### Work task
Below are some records. Return exactly the lines from the one containing "Fixpoint first_entity (l" through the one containing "entities s with", both included, and only those.

======== Data to process

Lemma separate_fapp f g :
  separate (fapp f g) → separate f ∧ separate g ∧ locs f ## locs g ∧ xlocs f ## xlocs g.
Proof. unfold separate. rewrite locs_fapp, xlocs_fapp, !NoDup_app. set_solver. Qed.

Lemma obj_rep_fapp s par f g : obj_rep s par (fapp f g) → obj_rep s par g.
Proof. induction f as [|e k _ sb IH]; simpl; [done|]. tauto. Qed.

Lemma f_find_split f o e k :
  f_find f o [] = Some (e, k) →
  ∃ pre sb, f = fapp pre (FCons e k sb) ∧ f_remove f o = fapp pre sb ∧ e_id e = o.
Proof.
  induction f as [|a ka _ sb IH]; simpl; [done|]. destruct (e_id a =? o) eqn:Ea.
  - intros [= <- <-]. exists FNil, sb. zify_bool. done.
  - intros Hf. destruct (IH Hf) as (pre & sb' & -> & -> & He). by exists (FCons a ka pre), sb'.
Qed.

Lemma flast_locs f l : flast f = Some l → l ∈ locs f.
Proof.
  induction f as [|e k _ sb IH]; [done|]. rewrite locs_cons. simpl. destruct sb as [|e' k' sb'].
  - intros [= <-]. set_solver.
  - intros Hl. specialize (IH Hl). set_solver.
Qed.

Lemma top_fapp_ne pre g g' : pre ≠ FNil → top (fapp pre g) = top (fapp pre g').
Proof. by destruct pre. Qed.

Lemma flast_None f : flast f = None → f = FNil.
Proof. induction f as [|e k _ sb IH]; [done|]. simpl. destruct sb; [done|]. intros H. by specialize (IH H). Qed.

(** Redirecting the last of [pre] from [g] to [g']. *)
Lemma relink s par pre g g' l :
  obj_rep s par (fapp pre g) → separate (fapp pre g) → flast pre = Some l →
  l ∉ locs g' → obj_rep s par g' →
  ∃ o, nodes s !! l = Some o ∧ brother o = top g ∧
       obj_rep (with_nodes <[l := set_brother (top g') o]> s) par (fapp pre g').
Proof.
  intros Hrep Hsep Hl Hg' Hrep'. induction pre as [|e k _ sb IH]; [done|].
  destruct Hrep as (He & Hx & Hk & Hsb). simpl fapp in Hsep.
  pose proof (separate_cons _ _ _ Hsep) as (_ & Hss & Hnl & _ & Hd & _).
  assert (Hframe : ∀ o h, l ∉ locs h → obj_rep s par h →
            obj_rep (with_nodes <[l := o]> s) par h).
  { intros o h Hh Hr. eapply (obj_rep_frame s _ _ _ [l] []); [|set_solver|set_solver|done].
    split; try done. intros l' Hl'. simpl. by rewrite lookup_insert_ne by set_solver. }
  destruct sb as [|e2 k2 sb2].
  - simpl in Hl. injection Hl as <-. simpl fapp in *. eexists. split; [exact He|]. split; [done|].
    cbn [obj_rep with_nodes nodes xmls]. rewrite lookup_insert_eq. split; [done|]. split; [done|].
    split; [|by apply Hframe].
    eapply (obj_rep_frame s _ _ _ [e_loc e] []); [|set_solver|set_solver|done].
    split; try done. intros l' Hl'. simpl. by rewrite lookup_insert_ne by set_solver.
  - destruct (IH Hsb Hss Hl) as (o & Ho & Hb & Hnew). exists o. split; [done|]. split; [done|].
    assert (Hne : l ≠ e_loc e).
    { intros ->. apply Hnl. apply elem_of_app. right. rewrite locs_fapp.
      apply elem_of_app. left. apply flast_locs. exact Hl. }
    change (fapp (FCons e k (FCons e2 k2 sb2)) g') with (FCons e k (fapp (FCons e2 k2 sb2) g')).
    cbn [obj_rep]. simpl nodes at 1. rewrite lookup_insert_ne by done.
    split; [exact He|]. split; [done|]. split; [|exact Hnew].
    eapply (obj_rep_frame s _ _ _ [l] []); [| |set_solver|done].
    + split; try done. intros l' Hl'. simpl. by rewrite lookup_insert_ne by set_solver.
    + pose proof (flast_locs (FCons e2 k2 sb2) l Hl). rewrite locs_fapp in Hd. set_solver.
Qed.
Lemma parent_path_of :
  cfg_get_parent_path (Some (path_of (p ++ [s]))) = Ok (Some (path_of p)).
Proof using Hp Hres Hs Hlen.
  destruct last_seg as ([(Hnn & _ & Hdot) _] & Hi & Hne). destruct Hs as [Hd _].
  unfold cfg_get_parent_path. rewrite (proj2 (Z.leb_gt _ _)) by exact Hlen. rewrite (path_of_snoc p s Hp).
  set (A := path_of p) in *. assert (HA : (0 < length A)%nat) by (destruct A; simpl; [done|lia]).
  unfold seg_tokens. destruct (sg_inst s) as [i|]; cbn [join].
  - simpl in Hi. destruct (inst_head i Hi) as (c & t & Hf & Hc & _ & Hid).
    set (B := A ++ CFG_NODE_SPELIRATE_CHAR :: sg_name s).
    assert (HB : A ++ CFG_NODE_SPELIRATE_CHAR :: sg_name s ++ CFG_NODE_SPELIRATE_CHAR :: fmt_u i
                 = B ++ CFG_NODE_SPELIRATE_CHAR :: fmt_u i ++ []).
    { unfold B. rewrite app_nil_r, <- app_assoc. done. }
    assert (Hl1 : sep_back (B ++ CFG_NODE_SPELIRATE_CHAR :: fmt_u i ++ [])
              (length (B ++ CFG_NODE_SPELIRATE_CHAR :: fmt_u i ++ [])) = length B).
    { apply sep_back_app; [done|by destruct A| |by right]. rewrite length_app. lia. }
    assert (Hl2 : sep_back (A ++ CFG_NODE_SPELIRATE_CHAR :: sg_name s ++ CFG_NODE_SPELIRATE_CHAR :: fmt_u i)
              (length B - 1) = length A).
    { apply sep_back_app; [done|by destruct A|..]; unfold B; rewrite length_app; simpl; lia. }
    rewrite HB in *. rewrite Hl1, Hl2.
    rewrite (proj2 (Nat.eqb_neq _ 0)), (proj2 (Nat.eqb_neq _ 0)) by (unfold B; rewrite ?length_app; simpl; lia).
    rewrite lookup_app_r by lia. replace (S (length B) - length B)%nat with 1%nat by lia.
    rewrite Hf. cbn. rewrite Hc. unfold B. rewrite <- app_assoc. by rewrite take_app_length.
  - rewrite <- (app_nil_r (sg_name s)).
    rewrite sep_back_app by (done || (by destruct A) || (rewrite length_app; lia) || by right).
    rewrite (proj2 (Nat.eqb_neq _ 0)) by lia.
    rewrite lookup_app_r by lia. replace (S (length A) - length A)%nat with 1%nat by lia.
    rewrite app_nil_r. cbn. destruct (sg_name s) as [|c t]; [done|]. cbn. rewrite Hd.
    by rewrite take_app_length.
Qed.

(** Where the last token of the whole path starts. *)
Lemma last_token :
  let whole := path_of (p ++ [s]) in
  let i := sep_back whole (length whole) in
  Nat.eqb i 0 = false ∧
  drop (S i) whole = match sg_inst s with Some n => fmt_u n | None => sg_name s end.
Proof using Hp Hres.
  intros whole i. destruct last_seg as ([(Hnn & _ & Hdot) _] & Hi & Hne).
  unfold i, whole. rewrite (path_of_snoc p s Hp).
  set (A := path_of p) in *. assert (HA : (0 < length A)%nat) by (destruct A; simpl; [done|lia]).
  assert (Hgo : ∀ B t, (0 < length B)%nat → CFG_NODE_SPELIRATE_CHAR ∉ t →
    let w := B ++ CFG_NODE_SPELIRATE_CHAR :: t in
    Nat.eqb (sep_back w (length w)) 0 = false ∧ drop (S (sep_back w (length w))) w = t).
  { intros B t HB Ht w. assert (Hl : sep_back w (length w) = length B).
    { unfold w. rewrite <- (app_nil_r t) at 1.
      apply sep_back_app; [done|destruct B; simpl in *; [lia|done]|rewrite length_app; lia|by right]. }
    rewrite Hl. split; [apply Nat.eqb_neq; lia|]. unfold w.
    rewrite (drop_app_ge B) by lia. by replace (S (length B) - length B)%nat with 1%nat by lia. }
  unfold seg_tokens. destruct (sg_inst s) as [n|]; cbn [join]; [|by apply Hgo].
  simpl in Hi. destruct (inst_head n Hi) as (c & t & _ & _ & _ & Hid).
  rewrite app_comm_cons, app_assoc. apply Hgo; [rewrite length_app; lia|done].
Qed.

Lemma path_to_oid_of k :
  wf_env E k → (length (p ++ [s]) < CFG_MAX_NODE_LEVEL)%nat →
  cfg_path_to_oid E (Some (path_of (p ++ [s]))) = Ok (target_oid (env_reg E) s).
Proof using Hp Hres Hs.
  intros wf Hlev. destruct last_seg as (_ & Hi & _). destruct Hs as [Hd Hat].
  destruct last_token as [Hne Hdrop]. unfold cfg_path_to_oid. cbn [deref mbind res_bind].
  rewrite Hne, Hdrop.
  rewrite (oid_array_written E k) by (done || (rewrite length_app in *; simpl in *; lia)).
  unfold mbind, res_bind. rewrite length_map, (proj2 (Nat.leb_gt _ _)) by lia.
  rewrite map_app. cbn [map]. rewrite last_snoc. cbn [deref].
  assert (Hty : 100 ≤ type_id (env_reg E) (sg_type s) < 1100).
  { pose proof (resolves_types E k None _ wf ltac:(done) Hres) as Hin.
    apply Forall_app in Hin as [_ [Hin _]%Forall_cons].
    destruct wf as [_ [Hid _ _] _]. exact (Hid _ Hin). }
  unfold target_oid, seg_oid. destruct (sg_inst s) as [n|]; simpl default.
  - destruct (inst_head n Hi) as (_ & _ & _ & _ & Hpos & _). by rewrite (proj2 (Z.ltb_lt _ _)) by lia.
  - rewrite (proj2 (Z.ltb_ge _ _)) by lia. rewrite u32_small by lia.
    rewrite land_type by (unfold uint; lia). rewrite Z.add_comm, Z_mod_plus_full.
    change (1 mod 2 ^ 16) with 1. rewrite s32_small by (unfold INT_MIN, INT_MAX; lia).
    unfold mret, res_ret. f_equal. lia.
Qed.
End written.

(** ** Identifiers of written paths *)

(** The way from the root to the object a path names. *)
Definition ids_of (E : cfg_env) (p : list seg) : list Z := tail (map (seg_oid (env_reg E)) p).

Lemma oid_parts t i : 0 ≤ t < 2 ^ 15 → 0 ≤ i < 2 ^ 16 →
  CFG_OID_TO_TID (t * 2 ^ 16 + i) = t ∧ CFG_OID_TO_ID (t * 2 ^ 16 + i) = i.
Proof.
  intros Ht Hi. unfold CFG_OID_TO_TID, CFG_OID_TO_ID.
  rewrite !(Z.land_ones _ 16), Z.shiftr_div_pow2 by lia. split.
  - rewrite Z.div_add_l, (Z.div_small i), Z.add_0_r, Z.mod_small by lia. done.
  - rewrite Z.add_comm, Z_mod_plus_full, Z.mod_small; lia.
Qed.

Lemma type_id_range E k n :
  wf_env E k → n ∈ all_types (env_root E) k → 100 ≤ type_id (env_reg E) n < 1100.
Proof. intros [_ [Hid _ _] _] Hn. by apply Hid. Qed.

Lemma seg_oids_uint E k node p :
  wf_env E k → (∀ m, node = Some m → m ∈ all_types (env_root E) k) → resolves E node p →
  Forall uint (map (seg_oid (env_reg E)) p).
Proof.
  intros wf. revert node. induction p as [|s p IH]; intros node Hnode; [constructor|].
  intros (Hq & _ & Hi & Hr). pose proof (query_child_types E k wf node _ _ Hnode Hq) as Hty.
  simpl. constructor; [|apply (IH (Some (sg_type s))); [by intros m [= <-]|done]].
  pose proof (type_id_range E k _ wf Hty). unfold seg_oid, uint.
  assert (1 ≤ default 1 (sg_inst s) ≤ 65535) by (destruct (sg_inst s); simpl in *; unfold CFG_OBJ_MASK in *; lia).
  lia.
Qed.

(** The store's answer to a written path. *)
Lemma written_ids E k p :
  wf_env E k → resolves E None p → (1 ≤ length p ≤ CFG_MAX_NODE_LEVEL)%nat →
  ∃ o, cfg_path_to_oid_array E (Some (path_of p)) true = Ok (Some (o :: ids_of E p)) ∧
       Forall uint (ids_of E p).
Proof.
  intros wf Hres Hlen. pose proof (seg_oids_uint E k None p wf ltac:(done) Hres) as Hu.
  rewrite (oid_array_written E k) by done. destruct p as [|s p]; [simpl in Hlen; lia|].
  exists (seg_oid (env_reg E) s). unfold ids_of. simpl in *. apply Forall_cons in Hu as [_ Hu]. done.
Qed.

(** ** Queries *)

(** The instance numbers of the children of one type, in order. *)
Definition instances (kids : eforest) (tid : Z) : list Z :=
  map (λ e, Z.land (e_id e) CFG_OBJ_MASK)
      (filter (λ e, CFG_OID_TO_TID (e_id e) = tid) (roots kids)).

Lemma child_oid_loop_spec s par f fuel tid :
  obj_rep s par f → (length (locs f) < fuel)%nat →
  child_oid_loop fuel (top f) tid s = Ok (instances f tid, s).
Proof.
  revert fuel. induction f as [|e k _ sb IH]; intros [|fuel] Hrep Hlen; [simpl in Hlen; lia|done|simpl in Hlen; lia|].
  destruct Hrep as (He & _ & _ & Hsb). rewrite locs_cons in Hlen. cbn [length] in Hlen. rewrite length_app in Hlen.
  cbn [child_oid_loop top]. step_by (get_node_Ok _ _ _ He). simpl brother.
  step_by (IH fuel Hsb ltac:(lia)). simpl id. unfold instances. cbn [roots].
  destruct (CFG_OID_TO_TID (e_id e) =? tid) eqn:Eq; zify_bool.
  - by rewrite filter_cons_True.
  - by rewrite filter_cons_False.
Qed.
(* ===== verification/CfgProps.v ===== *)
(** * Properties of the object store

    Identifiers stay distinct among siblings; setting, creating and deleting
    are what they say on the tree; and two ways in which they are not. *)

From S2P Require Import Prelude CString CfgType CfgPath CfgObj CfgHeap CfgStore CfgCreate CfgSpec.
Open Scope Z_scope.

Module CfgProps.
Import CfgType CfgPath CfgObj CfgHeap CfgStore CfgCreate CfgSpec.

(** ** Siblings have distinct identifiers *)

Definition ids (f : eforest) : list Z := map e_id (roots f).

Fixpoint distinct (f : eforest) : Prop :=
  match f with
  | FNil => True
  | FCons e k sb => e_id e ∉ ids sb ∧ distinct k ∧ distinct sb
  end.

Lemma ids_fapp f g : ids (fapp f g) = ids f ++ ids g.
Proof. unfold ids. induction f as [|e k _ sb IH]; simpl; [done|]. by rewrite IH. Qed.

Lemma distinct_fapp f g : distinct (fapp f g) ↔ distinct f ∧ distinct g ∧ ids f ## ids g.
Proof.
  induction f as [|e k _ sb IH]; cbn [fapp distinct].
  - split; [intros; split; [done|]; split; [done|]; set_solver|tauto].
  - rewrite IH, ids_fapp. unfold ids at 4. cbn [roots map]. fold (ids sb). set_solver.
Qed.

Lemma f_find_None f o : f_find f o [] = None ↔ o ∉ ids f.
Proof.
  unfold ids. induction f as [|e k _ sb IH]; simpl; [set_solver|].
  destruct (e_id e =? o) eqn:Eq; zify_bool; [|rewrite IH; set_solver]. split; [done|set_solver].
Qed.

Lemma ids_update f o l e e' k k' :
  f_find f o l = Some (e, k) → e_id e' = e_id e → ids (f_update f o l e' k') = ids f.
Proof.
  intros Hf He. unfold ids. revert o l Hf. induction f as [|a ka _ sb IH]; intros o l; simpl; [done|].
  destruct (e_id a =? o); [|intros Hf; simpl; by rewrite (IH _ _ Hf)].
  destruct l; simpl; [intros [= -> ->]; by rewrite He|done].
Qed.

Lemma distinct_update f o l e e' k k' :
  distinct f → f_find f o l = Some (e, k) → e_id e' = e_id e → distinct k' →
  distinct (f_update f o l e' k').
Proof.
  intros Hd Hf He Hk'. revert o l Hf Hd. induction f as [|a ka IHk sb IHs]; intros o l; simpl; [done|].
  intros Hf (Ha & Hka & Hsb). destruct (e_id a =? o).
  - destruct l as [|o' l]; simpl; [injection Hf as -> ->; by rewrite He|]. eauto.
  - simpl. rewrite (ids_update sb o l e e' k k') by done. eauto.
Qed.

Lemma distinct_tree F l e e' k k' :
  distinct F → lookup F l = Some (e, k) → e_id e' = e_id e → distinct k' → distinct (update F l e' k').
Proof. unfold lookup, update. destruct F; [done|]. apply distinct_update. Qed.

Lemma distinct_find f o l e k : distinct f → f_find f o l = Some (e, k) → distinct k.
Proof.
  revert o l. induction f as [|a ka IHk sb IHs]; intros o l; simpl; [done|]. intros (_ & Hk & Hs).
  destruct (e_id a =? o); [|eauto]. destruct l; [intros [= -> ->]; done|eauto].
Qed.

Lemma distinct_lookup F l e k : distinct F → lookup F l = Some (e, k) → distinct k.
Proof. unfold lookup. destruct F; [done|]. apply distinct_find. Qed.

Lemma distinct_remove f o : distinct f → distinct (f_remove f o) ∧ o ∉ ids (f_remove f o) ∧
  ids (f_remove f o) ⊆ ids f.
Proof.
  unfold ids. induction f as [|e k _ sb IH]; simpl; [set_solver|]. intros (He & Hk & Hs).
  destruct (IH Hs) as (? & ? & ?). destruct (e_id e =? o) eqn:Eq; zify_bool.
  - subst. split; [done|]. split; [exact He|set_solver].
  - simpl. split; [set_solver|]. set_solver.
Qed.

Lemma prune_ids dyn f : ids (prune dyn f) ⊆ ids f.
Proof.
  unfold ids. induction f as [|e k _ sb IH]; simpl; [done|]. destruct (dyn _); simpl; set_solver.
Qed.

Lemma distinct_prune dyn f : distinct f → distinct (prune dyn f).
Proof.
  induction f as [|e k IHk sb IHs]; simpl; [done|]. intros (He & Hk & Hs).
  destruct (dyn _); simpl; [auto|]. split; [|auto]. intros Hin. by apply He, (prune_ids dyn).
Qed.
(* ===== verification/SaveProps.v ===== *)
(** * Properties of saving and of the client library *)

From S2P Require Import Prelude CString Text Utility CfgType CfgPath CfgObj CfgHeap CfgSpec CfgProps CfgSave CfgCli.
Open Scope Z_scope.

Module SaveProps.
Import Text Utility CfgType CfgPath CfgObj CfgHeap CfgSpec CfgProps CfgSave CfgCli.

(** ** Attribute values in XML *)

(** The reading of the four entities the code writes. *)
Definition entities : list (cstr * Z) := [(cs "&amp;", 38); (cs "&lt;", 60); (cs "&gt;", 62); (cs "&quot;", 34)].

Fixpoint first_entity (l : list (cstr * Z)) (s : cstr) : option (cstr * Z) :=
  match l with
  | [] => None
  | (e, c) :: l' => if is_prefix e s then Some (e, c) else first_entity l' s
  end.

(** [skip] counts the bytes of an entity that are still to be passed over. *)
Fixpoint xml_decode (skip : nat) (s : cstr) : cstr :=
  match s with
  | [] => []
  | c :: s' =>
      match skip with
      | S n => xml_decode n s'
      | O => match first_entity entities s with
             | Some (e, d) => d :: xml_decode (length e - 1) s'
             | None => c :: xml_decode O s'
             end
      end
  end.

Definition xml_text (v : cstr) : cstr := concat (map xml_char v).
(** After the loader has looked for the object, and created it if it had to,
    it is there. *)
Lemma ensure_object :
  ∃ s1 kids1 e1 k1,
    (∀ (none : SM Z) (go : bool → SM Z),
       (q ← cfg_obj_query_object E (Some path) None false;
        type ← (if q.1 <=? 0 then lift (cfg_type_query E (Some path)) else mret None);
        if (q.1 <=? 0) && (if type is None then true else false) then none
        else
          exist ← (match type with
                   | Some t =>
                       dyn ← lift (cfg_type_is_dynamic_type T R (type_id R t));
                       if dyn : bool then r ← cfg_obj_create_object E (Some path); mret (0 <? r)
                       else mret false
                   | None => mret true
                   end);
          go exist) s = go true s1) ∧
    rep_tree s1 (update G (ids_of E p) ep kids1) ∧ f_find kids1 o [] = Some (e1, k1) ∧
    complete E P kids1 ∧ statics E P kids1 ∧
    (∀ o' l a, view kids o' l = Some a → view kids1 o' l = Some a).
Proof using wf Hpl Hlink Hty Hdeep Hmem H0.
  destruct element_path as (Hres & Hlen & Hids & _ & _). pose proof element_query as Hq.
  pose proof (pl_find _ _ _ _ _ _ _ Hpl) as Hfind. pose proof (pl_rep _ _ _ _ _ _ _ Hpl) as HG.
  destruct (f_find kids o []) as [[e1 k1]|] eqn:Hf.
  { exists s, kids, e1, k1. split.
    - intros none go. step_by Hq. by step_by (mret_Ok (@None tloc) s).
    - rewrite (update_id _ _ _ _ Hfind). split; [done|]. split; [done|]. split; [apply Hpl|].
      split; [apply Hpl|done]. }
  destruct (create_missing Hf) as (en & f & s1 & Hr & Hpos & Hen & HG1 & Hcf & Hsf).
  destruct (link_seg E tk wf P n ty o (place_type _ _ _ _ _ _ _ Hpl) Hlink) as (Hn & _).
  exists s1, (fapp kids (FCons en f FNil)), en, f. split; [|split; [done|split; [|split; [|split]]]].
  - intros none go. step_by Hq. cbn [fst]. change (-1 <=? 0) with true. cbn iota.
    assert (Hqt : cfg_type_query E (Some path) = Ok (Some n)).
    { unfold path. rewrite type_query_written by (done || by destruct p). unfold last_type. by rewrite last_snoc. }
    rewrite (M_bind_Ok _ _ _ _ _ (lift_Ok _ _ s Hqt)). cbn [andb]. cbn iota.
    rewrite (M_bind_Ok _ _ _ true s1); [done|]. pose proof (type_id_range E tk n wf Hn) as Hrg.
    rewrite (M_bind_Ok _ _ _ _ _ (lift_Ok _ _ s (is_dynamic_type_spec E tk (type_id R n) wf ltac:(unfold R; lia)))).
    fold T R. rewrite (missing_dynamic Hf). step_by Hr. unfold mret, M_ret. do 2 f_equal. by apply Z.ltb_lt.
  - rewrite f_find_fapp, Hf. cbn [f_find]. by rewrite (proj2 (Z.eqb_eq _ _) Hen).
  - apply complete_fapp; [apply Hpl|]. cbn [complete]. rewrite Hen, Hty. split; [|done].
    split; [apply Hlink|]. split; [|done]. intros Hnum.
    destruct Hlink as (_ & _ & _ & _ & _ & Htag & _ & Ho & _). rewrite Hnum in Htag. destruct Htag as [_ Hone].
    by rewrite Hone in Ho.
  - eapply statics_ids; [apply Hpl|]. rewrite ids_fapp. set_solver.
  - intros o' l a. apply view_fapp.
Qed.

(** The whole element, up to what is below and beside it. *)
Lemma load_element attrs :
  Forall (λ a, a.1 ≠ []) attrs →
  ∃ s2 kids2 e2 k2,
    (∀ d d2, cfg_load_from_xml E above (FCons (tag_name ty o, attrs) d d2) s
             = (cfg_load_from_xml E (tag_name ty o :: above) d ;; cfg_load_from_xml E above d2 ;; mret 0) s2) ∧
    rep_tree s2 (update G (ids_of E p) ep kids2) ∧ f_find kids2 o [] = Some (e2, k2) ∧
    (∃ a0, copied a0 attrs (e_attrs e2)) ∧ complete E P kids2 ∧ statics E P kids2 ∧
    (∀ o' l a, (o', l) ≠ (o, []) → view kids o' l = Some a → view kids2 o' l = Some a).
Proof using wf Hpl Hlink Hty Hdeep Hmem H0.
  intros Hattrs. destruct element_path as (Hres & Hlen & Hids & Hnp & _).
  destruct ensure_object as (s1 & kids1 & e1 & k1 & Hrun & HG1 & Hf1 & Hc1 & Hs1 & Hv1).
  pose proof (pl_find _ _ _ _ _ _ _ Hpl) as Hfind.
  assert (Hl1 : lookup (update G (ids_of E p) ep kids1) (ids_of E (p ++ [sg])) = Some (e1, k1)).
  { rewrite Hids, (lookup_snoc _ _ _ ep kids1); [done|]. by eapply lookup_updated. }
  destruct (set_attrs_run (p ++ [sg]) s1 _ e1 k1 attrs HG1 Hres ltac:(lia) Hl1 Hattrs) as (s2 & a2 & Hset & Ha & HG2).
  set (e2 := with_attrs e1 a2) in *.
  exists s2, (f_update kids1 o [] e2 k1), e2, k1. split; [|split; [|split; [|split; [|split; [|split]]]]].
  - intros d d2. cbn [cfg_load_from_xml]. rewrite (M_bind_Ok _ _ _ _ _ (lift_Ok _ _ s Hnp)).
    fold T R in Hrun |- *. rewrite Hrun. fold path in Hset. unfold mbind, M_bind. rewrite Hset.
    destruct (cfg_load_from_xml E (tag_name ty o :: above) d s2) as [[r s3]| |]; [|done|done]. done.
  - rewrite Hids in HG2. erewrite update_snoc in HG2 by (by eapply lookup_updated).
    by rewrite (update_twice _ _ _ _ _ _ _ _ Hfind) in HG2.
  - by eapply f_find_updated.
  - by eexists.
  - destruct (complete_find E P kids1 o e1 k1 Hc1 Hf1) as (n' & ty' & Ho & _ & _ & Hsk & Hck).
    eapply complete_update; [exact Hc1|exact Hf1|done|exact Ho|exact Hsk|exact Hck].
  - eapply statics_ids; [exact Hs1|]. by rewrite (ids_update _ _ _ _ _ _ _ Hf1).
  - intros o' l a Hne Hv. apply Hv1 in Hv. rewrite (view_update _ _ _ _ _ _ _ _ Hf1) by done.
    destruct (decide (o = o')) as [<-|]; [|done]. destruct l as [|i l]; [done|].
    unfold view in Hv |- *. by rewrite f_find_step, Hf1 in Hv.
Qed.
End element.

================

### Written response
Fixpoint first_entity (l : list (cstr * Z)) (s : cstr) : option (cstr * Z) :=
  match l with
  | [] => None
  | (e, c) :: l' => if is_prefix e s then Some (e, c) else first_entity l' s
  end.

(** [skip] counts the bytes of an entity that are still to be passed over. *)
Fixpoint xml_decode (skip : nat) (s : cstr) : cstr :=
  match s with
  | [] => []
  | c :: s' =>
      match skip with
      | S n => xml_decode n s'
      | O => match first_entity entities s with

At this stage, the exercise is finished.